Dinero, maldito dinero que le hizo perder la cabeza: engordó algunos kilos y emprendió una fuga alocada hacia lo desconocido. París, Londres, California y Sudáfrica se convirtieron en las paradas obligadas de un rally de fiestas y recitales psicodélicos. El surfer hippie se transformó en The Player, como le gustaba ser conocido en el ambiente cool de los ’70. Bunker creó un verdadero alter ego que combinaba la sensualidad de Elvis y el misterio de Bruce Lee: los paparazzi hacían cola para retratar sus alocadas noches. El nuevo Bunker era un hombre estrafalario y excesivo que montaba escándalo donde estuviera y aparecía en las principales revistas. Hasta hizo de su propia vida un espectáculo público, contratando a sus propios camarógrafos y fotógrafos para que lo siguieran por el mundo dando testimonio de sus locuras. Algunos de esos experimentos pueden verse en el documental Bunker 77. “Una noche recibí un llamado de Bunker. Me propuso retratarlo durante sus corridas por el planeta. El viaje se extendió por más de cuatro meses. La única condición era aguantarle el ritmo”, recuerda el fotógrafo Brewer.

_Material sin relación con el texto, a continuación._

(* ===== verification/Merkle.v ===== *)
(** * Merkle trees

    Models libraries/chain/merkle.cpp, merkle.hpp and
    incremental_merkle.hpp: the canonical left/right marking of digests, the
    in-place computation of a Merkle root over a vector of digests, and the
    incremental tree that is extended one digest at a time.  The hash of a
    pair of digests is computed outside the repository's own code and is the
    parameter [hash] of the section. *)

From Equations Require Import Equations.
From S2P Require Import Prelude Exceptions.

(** [fc::sha256]: four 64-bit words. *)
Record sha256 := mk_sha256 { h0 : Z; h1 : Z; h2 : Z; h3 : Z }.

#[export] Instance sha256_eq_dec : EqDecision sha256.
Proof. solve_decision. Defined.

(** [digest_type()] *)
Definition zero_digest : sha256 := mk_sha256 0 0 0 0.

Definition make_canonical_left (val : sha256) : sha256 :=
  mk_sha256 (Z.land (h0 val) 0xFFFFFFFFFFFFFF7F) (h1 val) (h2 val) (h3 val).

Definition make_canonical_right (val : sha256) : sha256 :=
  mk_sha256 (Z.lor (h0 val) 0x0000000000000080) (h1 val) (h2 val) (h3 val).

Definition is_canonical_left (val : sha256) : bool :=
  Z.land (h0 val) 0x0000000000000080 =? 0.

Definition is_canonical_right (val : sha256) : bool :=
  negb (Z.land (h0 val) 0x0000000000000080 =? 0).

Definition make_canonical_pair (l r : sha256) : sha256 * sha256 :=
  (make_canonical_left l, make_canonical_right r).

(** ** Depth of a tree, on 64-bit words *)

Definition next_power_of_2 (value : Z) : Z :=
  let value := u64 (value - 1) in
  let value := Z.lor value (Z.shiftr value 1) in
  let value := Z.lor value (Z.shiftr value 2) in
  let value := Z.lor value (Z.shiftr value 4) in
  let value := Z.lor value (Z.shiftr value 8) in
  let value := Z.lor value (Z.shiftr value 16) in
  let value := Z.lor value (Z.shiftr value 32) in
  u64 (value + 1).

Definition clz_power_2 (value : Z) : Z :=
  let test mask := negb (Z.land value mask =? 0) in
  let lz := 64 in
  let lz := if negb (value =? 0) then lz - 1 else lz in
  let lz := if test 0x00000000FFFFFFFF then lz - 32 else lz in
  let lz := if test 0x0000FFFF0000FFFF then lz - 16 else lz in
  let lz := if test 0x00FF00FF00FF00FF then lz - 8 else lz in
  let lz := if test 0x0F0F0F0F0F0F0F0F then lz - 4 else lz in
  let lz := if test 0x3333333333333333 then lz - 2 else lz in
  let lz := if test 0x5555555555555555 then lz - 1 else lz in
  lz.

Definition calcluate_max_depth (node_count : Z) : Z :=
  if node_count =? 0 then 0
  else let implied_count := next_power_of_2 node_count in
       clz_power_2 implied_count + 1.

Section merkle.
Context (hash : sha256 * sha256 -> sha256).

(** ** The root of a vector of digests *)

(** The for loop: [n] iterations from [i] that overwrite the front half. *)
Fixpoint merkle_for (n i : nat) (ids : list sha256) : list sha256 :=
  match n with
  | O => ids
  | S n' =>
      let l := default zero_digest (ids !! (2 * i)%nat) in
      let r := default zero_digest (ids !! (2 * i + 1)%nat) in
      merkle_for n' (S i) (<[i := hash (make_canonical_pair l r)]> ids)
  end.

(** One iteration of the while loop. *)
Definition merkle_round (ids : list sha256) : list sha256 :=
  let ids := if Nat.odd (length ids)
             then ids ++ [default zero_digest (back ids)] else ids in
  let half := (length ids / 2)%nat in
  take half (merkle_for half 0 ids).

Lemma length_merkle_for n i ids : length (merkle_for n i ids) = length ids.
Proof.
  revert i ids. induction n as [|n IH]; intros i ids; simpl; [done|].
  by rewrite IH, length_insert.
Qed.

(** The reference reading of a round: hash neighbours in pairs. *)
Fixpoint pairs (l : list sha256) : list sha256 :=
  match l with
  | a :: b :: l' => hash (make_canonical_pair a b) :: pairs l'
  | _ => []
  end.

Lemma list_pair_ind {A} (P : list A -> Prop) :
  P [] -> (forall a, P [a]) -> (forall a b l, P l -> P (a :: b :: l)) -> forall l, P l.
Proof.
  intros H0 H1 H2. fix IH 1. intros [|a [|b l]]; [done|apply H1|]. apply H2, IH.
Qed.

Lemma length_pairs l : length (pairs l) = (length l / 2)%nat.
Proof.
  induction l as [|a|a b l IH] using list_pair_ind; [done|done|].
  cbn [pairs length]. rewrite IH. change (S (S (length l))) with (2 + length l)%nat.
  symmetry. apply (Nat.div_add_l 1 2 (length l)). lia.
Qed.

Lemma pairs_lookup l i :
  (2 * i + 1 < length l)%nat ->
  pairs l !! i = Some (hash (make_canonical_pair
                         (default zero_digest (l !! (2 * i)%nat))
                         (default zero_digest (l !! (2 * i + 1)%nat)))).
Proof.
  revert i. induction l as [|a|a b l IH] using list_pair_ind; intros i Hi; simpl in Hi; [lia|lia|].
  destruct i as [|i]; [done|]. cbn [pairs]. rewrite lookup_cons_ne_0 by done. simpl pred.
  rewrite IH by lia. replace (2 * S i)%nat with (S (S (2 * i))) by lia. done.
Qed.

Lemma merkle_for_spec orig n i :
  (2 * (i + n) <= length orig)%nat ->
  merkle_for n i (take i (pairs orig) ++ drop i orig) =
  take (i + n) (pairs orig) ++ drop (i + n) orig.
Proof.
  revert i. induction n as [|n IH]; intros i Hi; cbn [merkle_for].
  - by rewrite Nat.add_0_r.
  - assert (length (pairs orig) = length orig / 2)%nat as Hlen by apply length_pairs.
    assert (i + S n <= length orig / 2)%nat as Hn by (apply Nat.div_le_lower_bound; lia).
    assert (length (take i (pairs orig)) = i) as Hti by (rewrite length_take; lia).
    assert (forall k, (i <= k)%nat ->
              (take i (pairs orig) ++ drop i orig) !! k = orig !! k) as Hget.
    { intros k Hk. rewrite lookup_app_r, lookup_drop by lia. f_equal. lia. }
    rewrite !Hget by lia. replace (i + S n)%nat with (S i + n)%nat by lia.
    rewrite <- IH by lia. f_equal.
    rewrite insert_app_r_alt by lia. rewrite Hti, Nat.sub_diag.
    destruct (lookup_lt_is_Some_2 orig i) as [x Hx]; [lia|].
    rewrite (drop_S _ _ _ Hx). cbn [insert list_insert].
    erewrite take_S_r by (apply pairs_lookup; lia). by rewrite <- app_assoc.
Qed.

(** [pad_even]: push_back( back() ) when the size is odd. *)
Definition pad_even (ids : list sha256) : list sha256 :=
  if Nat.odd (length ids)
  then ids ++ [default zero_digest (back ids)] else ids.

Lemma merkle_round_pairs ids : merkle_round ids = pairs (pad_even ids).
Proof.
  unfold merkle_round. fold (pad_even ids). set (l := pad_even ids).
  pose proof (merkle_for_spec l (length l / 2) 0) as H.
  rewrite take_0, drop_0, app_nil_l, Nat.add_0_l in H.
  rewrite H by (pose proof (Nat.Div0.mul_div_le (length l) 2); lia).
  rewrite take_app_le, take_take by (rewrite length_take, length_pairs; lia).
  apply take_ge. rewrite length_pairs. lia.
Qed.

Lemma length_merkle_round ids :
  (1 < length ids)%nat -> (0 < length (merkle_round ids) < length ids)%nat.
Proof.
  intros Hl. rewrite merkle_round_pairs, length_pairs. unfold pad_even.
  destruct (Nat.odd (length ids)); rewrite ?length_app; simpl length; split;
    try (apply Nat.div_str_pos; lia); apply Nat.Div0.div_lt_upper_bound; lia.
Qed.

(** The while loop of [merkle]. *)
Equations? merkle_while (ids : list sha256) : list sha256 by wf (length ids) lt :=
  merkle_while ids with decide (1 < length ids)%nat => {
    | left _ := merkle_while (merkle_round ids);
    | right _ := ids }.
Proof. apply length_merkle_round. lia. Qed.

Definition merkle (ids : list sha256) : sha256 :=
  if (length ids =? 0)%nat then zero_digest
  else default zero_digest (merkle_while ids !! 0%nat).

(** ** The incremental tree *)

Record incremental_merkle := mk_incremental_merkle {
  _node_count : Z;
  _active_nodes : list sha256
}.

Definition incremental_merkle_init : incremental_merkle := mk_incremental_merkle 0 [].

(** The while loop of [append]; [active] is what is left from [active_iter]
    on.  Reading past the end of the old active nodes is undefined. *)
Fixpoint append_loop (current_depth : nat) (index : Z) (top : sha256) (partial : bool)
    (active updated_active_nodes : list sha256) : outcome (sha256 * list sha256) :=
  match current_depth with
  | O => Ok (top, updated_active_nodes)
  | S current_depth' =>
      if Z.land index 0x1 =? 0 then
        append_loop current_depth' (Z.shiftr index 1)
          (hash (make_canonical_pair top top)) true active
          (if negb partial then updated_active_nodes ++ [top] else updated_active_nodes)
      else
        match active with
        | [] => Err undefined_behaviour
        | left_value :: active' =>
            append_loop current_depth' (Z.shiftr index 1)
              (hash (make_canonical_pair left_value top)) partial active'
              (if partial then updated_active_nodes ++ [left_value]
               else updated_active_nodes)
        end
  end.

(** [append]: the new tree and the new root. *)
Definition append (t : incremental_merkle) (digest : sha256) :
    outcome (incremental_merkle * sha256) :=
  let max_depth := calcluate_max_depth (u64 (_node_count t + 1)) in
  '(top, updated) ← append_loop (Z.to_nat (max_depth - 1)) (_node_count t) digest false
                      (_active_nodes t) [];
  mret (mk_incremental_merkle (u64 (_node_count t + 1)) (updated ++ [top]), top).

Definition get_root (t : incremental_merkle) : sha256 :=
  if 0 <? _node_count t
  then default zero_digest (back (_active_nodes t))
  else zero_digest.

(** [append] for each digest of a list in turn. *)
Fixpoint append_all (t : incremental_merkle) (l : list sha256) : outcome incremental_merkle :=
  match l with
  | [] => Ok t
  | d :: l' => '(t', _) ← append t d; append_all t' l'
  end.

(** ** Correctness of the depth computation *)

(** [top_ones L m y]: bits [L - m + 1 .. L] of [y] are set, none above. *)
Definition top_ones (L m y : Z) : Prop :=
  (forall i, L < i -> Z.testbit y i = false) /\
  (forall i, 0 <= i -> L - m < i <= L -> Z.testbit y i = true).

Lemma top_ones_step L m y s :
  0 <= s <= m -> top_ones L m y -> top_ones L (m + s) (Z.lor y (Z.shiftr y s)).
Proof.
  intros Hs [Hhi Hlo]. split; intros i Hi; [|intros Hi'].
  - destruct (Z.ltb_spec i 0); [by apply Z.testbit_neg_r|].
    rewrite Z.lor_spec, Z.shiftr_spec, !Hhi by lia. done.
  - rewrite Z.lor_spec, Z.shiftr_spec by lia.
    destruct (Z.ltb_spec (L - m) i); [by rewrite Hlo by lia|].
    rewrite (Hlo (i + s)) by lia. apply orb_true_r.
Qed.

Lemma top_ones_full L y : 0 <= L -> top_ones L (L + 1) y -> y = Z.ones (L + 1).
Proof.
  intros HL [Hhi Hlo]. apply Z.bits_inj'. intros i Hi.
  destruct (Z.leb_spec i L).
  - rewrite Hlo, Z.ones_spec_low by lia. done.
  - rewrite Hhi, Z.ones_spec_high by lia. done.
Qed.

Lemma top_ones_mono L m m' y : m' <= m -> top_ones L m y -> top_ones L m' y.
Proof. intros H [Hhi Hlo]. split; [done|]. intros. apply Hlo; lia. Qed.

Lemma next_power_of_2_spec v :
  1 <= v <= 2 ^ 63 -> next_power_of_2 v = 2 ^ Z.log2_up v.
Proof.
  intros Hv. unfold next_power_of_2. rewrite (wrap_id 64 (v - 1)) by (unfold is_uint; lia).
  destruct (Z.eq_dec v 1) as [->|Hne]; [reflexivity|].
  assert (Z.log2_up v = Z.log2 (v - 1) + 1) as -> by (apply Z.log2_up_eqn; lia).
  set (L := Z.log2 (v - 1)).
  assert (0 <= L) as HL by apply Z.log2_nonneg.
  assert (L < 63) as HL' by (apply Z.log2_lt_pow2; lia).
  assert (top_ones L 1 (v - 1)) as H1.
  { split; intros i Hi; [|intros Hi'].
    - apply Z.bits_above_log2; lia.
    - replace i with L by lia. apply Z.bit_log2. lia. }
  apply (top_ones_step L 1 _ 1) in H1; [|lia].
  apply (top_ones_step L 2 _ 2) in H1; [|lia].
  apply (top_ones_step L 4 _ 4) in H1; [|lia].
  apply (top_ones_step L 8 _ 8) in H1; [|lia].
  apply (top_ones_step L 16 _ 16) in H1; [|lia].
  apply (top_ones_step L 32 _ 32) in H1; [|lia].
  apply (top_ones_mono _ _ (L + 1)) in H1; [|lia].
  apply top_ones_full in H1; [|lia]. rewrite H1, Z.ones_equiv.
  replace (Z.pred (2 ^ (L + 1)) + 1) with (2 ^ (L + 1)) by lia.
  apply wrap_id. split; [apply Z.pow_nonneg; lia|]. apply Z.pow_lt_mono_r; lia.
Qed.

¿Mujeres? “Se puede vivir feliz con una mujer, siempre y cuando no sea la misma”, escribió el trágico Sófocles en el siglo IV a.C. No hay indicios verosímiles de que Bunker haya sido experto en la obra del autor de Antígona, pero el verdadero significado de la frase lo practicó con fe ciega. “Solía coger mucho. Aún lo hago. Me tiré a 64 chicas en una semana. Fue una cuestión de ego”, relató en su última entrevista. ¿Amores? Sólo uno, las demás no tuvieron nombre. Su femme fatale se llamaba Ellie. Chica sixtie al estilo Warhol. Rubia, sensual y provocativa con sus botas altas y abrigos de piel que ostentaban el sueño americano de los ’70. En las fotos se los puede ver bellos, jóvenes y exitosos, la pareja perfecta. Pero Bunker lo arruinó. Otra dama, letal y peligrosa, entró abruptamente en su vida. Una heroína que lo hizo caer duro y seco de la cresta de una ola monumental.
Para sus 27 años (edad paradigmática si las hay), Bunker decidió dejar el surf y soñaba con ser estrella de rock. Quería protagonizar películas de Andy Warhol, Nicolas Roeg, Stanley Kubrick y Kenneth Anger. Pero hasta ahí llegó: los picos de heroína eran los únicos que surfeaba en sus últimos días. “Soy un verdadero showman. Quiero explorar nuevos caminos, nuevos océanos. Probar lo que le aterra a la gente común”, dijo Bunker en su última entrevista, en 1977. Y lo hizo, un mes después: el dandy surfer dejaba trunco su sueño. Una sobredosis lo hundió para siempre en el mar del olvido. Y la marea escupió otro cadáver joven y lindo.